The Michigan Department of Natural Resources is committed to the conservation, protection, management, use and enjoyment of the state's natural and cultural resources for current and future generations. For more information, go to www.michigan.gov/dnr.


----------



## Captain (Feb 11, 2000)

http://www.michiganoutofdoors.com/video-channel/

sounds like a yes...


----------



## William H Bonney (Jan 14, 2003)

So it's still 14 with a gun on State land for deer then right??


----------



## November Sunrise (Jan 12, 2006)

William H Bonney said:


> So it's still 14 with a gun on State land for deer then right??


Not certain, but I think so.


----------



## dead short (Sep 15, 2009)

William H Bonney said:


> So it's still 14 with a gun on State land for deer then right??


That regulation did not change. 


Posted from my iPhone.


----------



## DEDGOOSE (Jan 19, 2007)

Man I happy to hear this, may dedicate my spring to kids..


----------



## Critter (Mar 3, 2006)

If you take me on your marathon turkey hunt I will promise to act like a kid! :lol:


----------



## DEDGOOSE (Jan 19, 2007)

Critter said:


> If you take me on your marathon turkey hunt I will promise to act like a kid! :lol:


LOL I gotta start working on our itinerary.. We will hit SD for sure, possibly WY again but they went back to one tag :rant: But man is that the most beautiful place to kill turkeys. 

Third state is most likely up in the air... I am dieing to hit NE but with their late start date I would have to give up some of our season.. Sal wants to go back to TX, but I am against going to a place with snakes.. LOL 

If we do not go to the convention this year, we might do a second quick trip as well later to KY, PA, MO or something relatively close where I have friends. ..


----------



## FireDoc66 (Oct 9, 2005)

Kentucky, Kentucky, Kentucky. 

Go south young man, thar be monster birds in them hollers! :coolgleam


----------



## November Sunrise (Jan 12, 2006)

DEDGOOSE said:


> Sal wants to go back to TX, but I am against going to a place with snakes.. LOL
> 
> . ..


I hear that. The possibility of hunkering down next to a tree or stump that might harbor a poisonous is not palatable to me either. Makes me squeamish just thinking about it.


----------



## DEDGOOSE (Jan 19, 2007)

November Sunrise said:


> I hear that. The possibility of hunkering down next to a tree or stump that might harbor a poisonous is not palatable to me either.
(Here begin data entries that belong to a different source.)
(** * Verification of d2b (src/src/main.rs): DOI / arXiv identifier
    resolution and BibTeX normalisation.

    Strings of the program are modelled as lists of ASCII characters
    ([str]); Rust's Unicode classes ([\s], [\w], [\d], [char::is_whitespace])
    are restricted to their ASCII members.  The compiled [Regex] values of the
    [lazy_static!] block are written as terms of a small regular-expression
    syntax, and [Regex::captures] / [Regex::find] are modelled by a
    backtracking matcher with the leftmost-first preference order that the
    [regex] crate documents for its matches.

    Effects: [Error::with_description(..).exit()] ends the process with a
    message ([Exit]); [unwrap] on [None]/[Err], [assert!] and an [ArrayVec]
    capacity overflow end it with a panic ([Panic]).  The network client and
    the Atom parser are collaborators outside the repository; they are
    parameters ([net], [parse_feed]) of the development. *)

From Stdlib Require Import Bool Arith Lia List Ascii String ZArith.
From Stdlib Require Import Numbers.DecimalString Sorting.Sorted.
Import ListNotations.

Open Scope list_scope.

(** ** Strings *)

Definition str := list ascii.

(** Literal helper: a Rocq string literal as a [str]. *)
Definition s2l (s : string) : str := list_ascii_of_string s.

Definition ascii_eqb (a b : ascii) : bool := Ascii.eqb a b.

Fixpoint str_eqb (a b : str) : bool :=
  match a, b with
  | [], [] => true
  | x :: a', y :: b' => ascii_eqb x y && str_eqb a' b'
  | _, _ => false
  end.

(** [str::starts_with] *)
Fixpoint starts_with (pat s : str) : bool :=
  match pat, s with
  | [], _ => true
  | p :: pat', c :: s' => ascii_eqb p c && starts_with pat' s'
  | _ :: _, [] => false
  end.

(** [str::contains] with a string pattern. *)
Fixpoint contains (pat s : str) : bool :=
  starts_with pat s ||
  match s with
  | [] => false
  | _ :: s' => contains pat s'
  end.

(** [char::is_whitespace] on ASCII: space, \t, \n, \x0B, \x0C, \r.  The
    regex class [\s] has the same ASCII members. *)
Definition is_ws (c : ascii) : bool :=
  let n := nat_of_ascii c in (n =? 32) || ((9 <=? n) && (n <=? 13)).

Definition is_digit (c : ascii) : bool :=
  let n := nat_of_ascii c in (48 <=? n) && (n <=? 57).

Definition is_lower (c : ascii) : bool :=
  let n := nat_of_ascii c in (97 <=? n) && (n <=? 122).

Definition is_upper (c : ascii) : bool :=
  let n := nat_of_ascii c in (65 <=? n) && (n <=? 90).

(** regex [\w] on ASCII: [A-Za-z0-9_] *)
Definition is_word (c : ascii) : bool :=
  is_digit c || is_lower c || is_upper c || ascii_eqb c "_"%char.

(** regex [.] without the [s] flag: any character but a newline. *)
Definition not_newline (c : ascii) : bool := negb (ascii_eqb c "010"%char).

(** [str::trim_start] / [str::trim_end] / [str::trim] *)
Fixpoint trim_start (s : str) : str :=
  match s with
  | c :: s' => if is_ws c then trim_start s' else s
  | [] => []
  end.

Definition trim_end (s : str) : str := rev (trim_start (rev s)).

Definition trim (s : str) : str := trim_end (trim_start s).

(** [str::trim_end_matches("/")] *)
Fixpoint drop_slashes (s : str) : str :=
  match s with
  | c :: s' => if ascii_eqb c "/"%char then drop_slashes s' else s
  | [] => []
  end.

Definition trim_end_slashes (s : str) : str := rev (drop_slashes (rev s)).

(** [str::replace(pat, rep)] for a non-empty [pat]: non-overlapping
    occurrences, left to right.  Every step consumes at least one
    character, so [length s + 1] steps suffice. *)
Fixpoint replace_fuel (fuel : nat) (pat rep s : str) : str :=
  match fuel with
  | O => s
  | S fuel' =>
      match s with
      | [] => []
      | c :: s' =>
          if starts_with pat s
          then rep ++ replace_fuel fuel' pat rep (skipn (List.length pat) s)
          else c :: replace_fuel fuel' pat rep s'
      end
  end.

Definition str_replace (pat rep s : str) : str :=
  replace_fuel (S (List.length s)) pat rep s.

(** [str::split_whitespace] *)
Fixpoint split_ws_aux (cur : str) (s : str) : list str :=
  match s with
  | [] => match cur with [] => [] | _ => [rev cur] end
  | c :: s' =>
      if is_ws c
      then match cur with
           | [] => split_ws_aux [] s'
           | _ => rev cur :: split_ws_aux [] s'
           end
      else split_ws_aux (c :: cur) s'
  end.

Definition split_whitespace (s : str) : list str := split_ws_aux [] s.

(** [[&str]::join(sep)] *)
Fixpoint join (sep : str) (l : list str) : str :=
  match l with
  | [] => []
  | [x] => x
  | x :: l' => x ++ sep ++ join sep l'
  end.

(** [i32::to_string] *)
Definition z_to_str (z : Z) : str :=
  list_ascii_of_string (NilEmpty.string_of_int (Z.to_int z)).

(** ** Program outcomes *)

(** [clap::ErrorKind] values used by the program. *)
Inductive ErrorKind := ValueValidation | InvalidValue | MissingRequiredArgument.

Inductive outcome (A : Type) : Type :=
| Done (a : A)
| Exit (kind : ErrorKind) (msg : str)
| Panic.
Arguments Done {A} a.
Arguments Exit {A} kind msg.
Arguments Panic {A}.

Definition bind {A B} (m : outcome A) (f : A -> outcome B) : outcome B :=
  match m with
  | Done a => f a
  | Exit k s => Exit k s
  | Panic => Panic
  end.

Notation "x <- m ;; f" := (bind m (fun x => f))
  (at level 61, m at next level, right associativity).

Definition invalid_msg : str := s2l "Invalid DOI or arXiv ID!".
Definition please_msg : str := s2l "Please enter a valid DOI or arXiv ID!".

(** ** Regular expressions *)

(** The syntax the program's patterns use.  [RRep p lo hi greedy] is a
    character class repeated between [lo] and [hi] times ([None]: no upper
    bound), greedy or lazy; an optional group [(?:r)?] is [RAlt r REps]. *)
Inductive regex :=
| RClass (p : ascii -> bool)
| RSeq (r1 r2 : regex)
| RAlt (r1 r2 : regex)
| REps
| RRep (p : ascii -> bool) (lo : nat) (hi : option nat) (greedy : bool).

Definition hi_pred (hi : option nat) : option nat := option_map pred hi.

Definition hi_allows (hi : option nat) : bool :=
  match hi with Some 0 => false | _ => true end.

Definition orelse (a b : option str) : option str :=
  match a with Some z => Some z | None => b end.

(** Backtracking over a repeated class.  [k] is the continuation (the rest
    of the pattern); the result is the unconsumed input of the first
    successful path in preference order. *)
Fixpoint rep (p : ascii -> bool) (lo : nat) (hi : option nat) (g : bool)
  (s : str) (k : str -> option str) {struct s} : option str :=
  let more :=
    if hi_allows hi then
      match s with
      | c :: s' => if p c then rep p (pred lo) (hi_pred hi) g s' k else None
      | [] => None
      end
    else None in
  let stop := match lo with O => k s | S _ => None end in
  if g then orelse more stop else orelse stop more.

Fixpoint mt (r : regex) (s : str) (k : str -> option str) : option str :=
  match r with
  | RClass p => match s with c :: s' => if p c then k s' else None | [] => None end
  | RSeq r1 r2 => mt r1 s (fun s' => mt r2 s' k)
  | RAlt r1 r2 => orelse (mt r1 s k) (mt r2 s k)
  | REps => k s
  | RRep p lo hi g => rep p lo hi g s k
  end.

Definition kdone : str -> option str := fun z => Some z.

(** Leftmost-first search: the first start position at which the pattern
    matches, with the preferred match there.  Result: (text before the match,
    matched text, text after the match). *)
Fixpoint find (r : regex) (s : str) : option (str * str * str) :=
  match mt r s kdone with
  | Some rest => Some ([], firstn (List.length s - List.length rest) s, rest)
  | None =>
      match s with
      | [] => None
      | c :: s' =>
          match find r s' with
          | Some (b, m, a) => Some (c :: b, m, a)
          | None => None
          end
      end
  end.

(** [Regex::is_match] *)
Definition is_match (r : regex) (s : str) : bool :=
  match find r s with Some _ => true | None => false end.

(** [re.captures(s).map(|m| m.get(0).unwrap().as_str())] *)
Definition captures0 (r : regex) (s : str) : option str :=
  match find r s with Some (_, m, _) => Some m | None => None end.

(** Regex building blocks. *)
Definition lit (c : ascii) : regex := RClass (ascii_eqb c).
Fixpoint lits (s : str) : regex :=
  match s with [] => REps | c :: s' => RSeq (lit c) (lits s') end.
Definition ci (lower upper : ascii) : regex :=
  RClass (fun c => ascii_eqb c lower || ascii_eqb c upper).
Definition any : regex := RClass not_newline.
Definition opt (r : regex) : regex := RAlt r REps.
Definition plus (p : ascii -> bool) : regex := RRep p 1 None true.

(** [(?:v\d+)?] *)
Definition version_suffix : regex := opt (RSeq (lit "v") (plus is_digit)).

(** [DOI_IDENT_RE = doi(?::|.org)] *)
Definition DOI_IDENT_RE : regex :=
  RSeq (lits (s2l "doi")) (RAlt (lit ":") (RSeq any (lits (s2l "org")))).

(** [[-\._;()/:\w\d]] *)
Definition doi_suffix_char (c : ascii) : bool :=
  existsb (ascii_eqb c) (s2l "-._;()/:") || is_word c || is_digit c.

(** [10.\d{4,9}/[-\._;()/:\w\d]+] *)
Definition DOI_RE_general : regex :=
  RSeq (lits (s2l "10")) (RSeq any (RSeq (RRep is_digit 4 (Some 9) true)
    (RSeq (lit "/") (plus doi_suffix_char)))).

(** [10.1002/[^\s]+] *)
Definition DOI_RE_wiley : regex :=
  RSeq (lits (s2l "10")) (RSeq any (RSeq (lits (s2l "1002/"))
    (plus (fun c => negb (is_ws c))))).

Definition DOI_RE : list regex := [DOI_RE_general; DOI_RE_wiley].

(** [ARXIV_IDENT_RE = (?i)arxiv(?-i)(?::|.org)] *)
Definition ARXIV_IDENT_RE : regex :=
  RSeq (ci "a" "A") (RSeq (ci "r" "R") (RSeq (ci "x" "X") (RSeq (ci "i" "I")
    (RSeq (ci "v" "V") (RAlt (lit ":") (RSeq any (lits (s2l "org")))))))).

(** [\d{4}\.\d{4,5}(?:v\d+)?] *)
Definition ARXIV_RE_modern : regex :=
  RSeq (RRep is_digit 4 (Some 4) true) (RSeq (lit ".")
    (RSeq (RRep is_digit 4 (Some 5) true) version_suffix)).

(** [[a-z]+(?:-[a-z]+)?/\d{7}(?:v\d+)?] *)
Definition ARXIV_RE_legacy : regex :=
  RSeq (plus is_lower) (RSeq (opt (RSeq (lit "-") (plus is_lower)))
    (RSeq (lit "/") (RSeq (RRep is_digit 7 (Some 7) true) version_suffix))).

Definition ARXIV_RE : list regex := [ARXIV_RE_modern; ARXIV_RE_legacy].

(** ** extract_id (main.rs lines 14-25) *)

(** [re_arr.iter().filter_map(|re| re.captures(&pat)).map(|m| m.get(0)..)] *)
Definition matched_texts (re_arr : list regex) (pat : str) : list str :=
  flat_map (fun re => match captures0 re pat with Some m => [m] | None => [] end)
    re_arr.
Makes me squeamish just thinking about it.


The first day I almost broke into tears.. It was 105 degrees so they were active.. Every stick, root, etc was a snake.. I must have jumped in the air 1000 times.. I had instances where I should have crawled into position to call and refused... First time I have ever used a flashlight to get in position a gobbler in the dark.. If I go back I am going to the doc and getting some tranquilizers :lol:


----------



## jeffthedj (Mar 27, 2006)

DEDGOOSE said:


> The first day I almost broke into tears.. It was 105 degrees so they were active.. Every stick, root, etc was a snake.. I must have jumped in the air 1000 times.. I had instances where I should have crawled into position to call and refused... First time I have ever used a flashlight to get in position a gobbler in the dark.. If I go back I am going to the doc and getting some tranquilizers :lol:


Oh man am I with you!! I hate snakes!!




SimplyOutdoors TV


----------



## Critter (Mar 3, 2006)

Did Sal kick em out of the way for you Nancy? :lol:


----------